The developer lodged an application for the site at 52-54 McFarlane Street next to the Stockland Merrylands Shopping Centre.

The plans by Turner Architects include five mixed-use buildings of 13-25 storeys, retail and commercial tenancies and a child care facility over four levels of basement parking.

Coronation acquired the site in January for $41 million from Stockland as a seed investment for their build-to-rent business.

The latest application builds on the previous owner’s approved plans in 2017 for five high-density towers with 562 residential apartments, as well as 4,500sq m of ground-level retail and basement parking.

Almost 50 per cent of the units in the Coronation application are studio or one-bedroom apartments to cater towards “strong population projections” of the Merrylands-Holroyd precinct.

Related: Sydney’s Most Sought-After Development Projects

▲ Five proposed build-to-rent towers next to Stockland Merrylands Shopping Centre.
▲ Coronation Property's build-to-rent plans build on the 2017 approved plans for the site next to Stockland Merrylands Shopping Centre.

There are 129 studios, 264 one-bedroom, 379 two-bedroom and 18 three bedroom apartments planned across the five buildings in Greater Western Sydney.

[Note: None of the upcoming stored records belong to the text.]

Lemma blk_allocated sb a r c : fs_wf sb a -> dstart sb <= r < sb_size sb ->
  used sb a r = false -> dstart sb <= c -> used sb a c = true -> blk (allocated sb a r) c = blk a c.
Proof.
  intros Hw Hr Hu Hc Huc. unfold blk. rewrite allocated_other; [done|congruence|].
  destruct (BBLOCK_range sb r (fw_layout _ _ Hw)) as [_ ?]; [pose proof (ly_data _ (fw_layout _ _ Hw)); lia|]. lia.
Qed.

Lemma saddr_allocated sb a ad size r k : fs_wf sb a -> file_ok sb a ad size -> dstart sb <= r < sb_size sb ->
  used sb a r = false -> saddr (allocated sb a r) ad k = saddr a ad k.
Proof.
  intros Hw Hf Hr Hu. apply saddr_ext. intros Hn. destruct (index_ok _ _ _ _ Hf Hn). apply blk_allocated; (done || lia).
Qed.

(** Slot [n] of the file, empty so far, gets the free block [r]. *)
Lemma grows_slot sb a ad size a' ad' n r :
  fs_wf sb a -> file_ok sb a ad size -> fs_wf sb a' -> length ad' = 13%nat ->
  0 <= n <= MAXFILE -> saddr a ad n = 0 -> dstart sb <= r < sb_size sb -> used sb a r = false ->
  (forall c, 0 <= c < sb_size sb -> used sb a' c = used sb a c || bool_decide (r = c)) ->
  saddr a' ad' n = r -> (forall k, 0 <= k <= MAXFILE -> k <> n -> saddr a' ad' k = saddr a ad k) ->
  (forall c, dstart sb <= c < sb_size sb -> used sb a c = true -> c <> saddr a ad MAXFILE -> a' !! c = a !! c) ->
  (forall c, c < sb_bmapstart sb -> a' !! c = a !! c) ->
  grows sb a ad size a' ad'.
Proof.
  intros Hw Hf Hw' Hlen Hn Hn0 Hr Hur Hus En Ek Hdat Hmeta. pose proof (ly_data _ (fw_layout _ _ Hw)) as Hd.
  assert (r <> 0) as Hr0 by lia. destruct Hf as [F1 F2 F3 F4 F5].
  assert (forall c, 0 <= c < sb_size sb -> used sb a c = true -> used sb a' c = true) as Hm.
  { intros c Hc Huc. by rewrite Hus, Huc. }
  assert (forall k, 0 <= k <= MAXFILE -> k <> n -> saddr a ad k <> r) as Hfresh.
  { intros k Hk Hne E. destruct (F3 k Hk) as [_ Hu]; [congruence|]. congruence. }
  split; try done.
  - split; try done.
    + intros k Hk. destruct (decide (k = n)) as [->|Hne].
      * rewrite En. intros _. split; [done|]. rewrite Hus by lia. by rewrite bool_decide_eq_true_2, orb_true_r.
      * rewrite Ek by done. intros Hk0. destruct (F3 k Hk Hk0). split; [done|]. apply Hm; [lia|done].
    + intros j k Hj Hk. destruct (decide (j = n)) as [->|Hj'], (decide (k = n)) as [->|Hk']; [done|..].
      * rewrite En, Ek by done. intros _ E. by destruct (Hfresh k Hk Hk').
      * rewrite En, Ek by done. intros _ E. by destruct (Hfresh j Hj Hj').
      * rewrite !Ek by done. by apply F4.
    + intros k Hk Hs. assert (k <= MAXFILE) by (fs_nums; lia).
      destruct (decide (k = n)) as [->|Hne]; [by rewrite En|]. rewrite Ek by done. by apply F5.
  - intros k Hk Hk0. destruct (decide (k = n)) as [->|Hne]; [done|]. by apply Ek.
  - intros k Hk Hk0 Hk1. destruct (decide (k = n)) as [->|Hne]; [by rewrite En|]. by rewrite Ek in Hk1.
Qed.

According to a residential market assessment by AEC Group, the units would suit lone person households, key workers and single-parent families, providing a variety of housing typologies including smaller, more affordable apartments.

“Household sizes are forecast to progressively become smaller, the Central City District Plan projection for single person households is expected to increase by 81 per cent within 20 years to 2036,” the report said.

“Although sales volumes for two-bedroom units dominate the Merrylands market and are considered the most popular from both an owner occupier and investor viewpoint, overall demand for studio and one-bedroom apartments has also strengthened in recent times, largely due to their more affordable price point.

“As identified within our analysis, 60.6 per cent of the households in Merrylands earn under $91,000 per annum which may partially explain the comparatively high proportion of renters in the region, at 45 per cent.

“This necessitates a growing need for more affordable housing within the suburb.”

The emerging build-to-rent sector has attracted a lot of interest in response to housing affordability concerns and economic conditions which have deteriorated during Covid-19.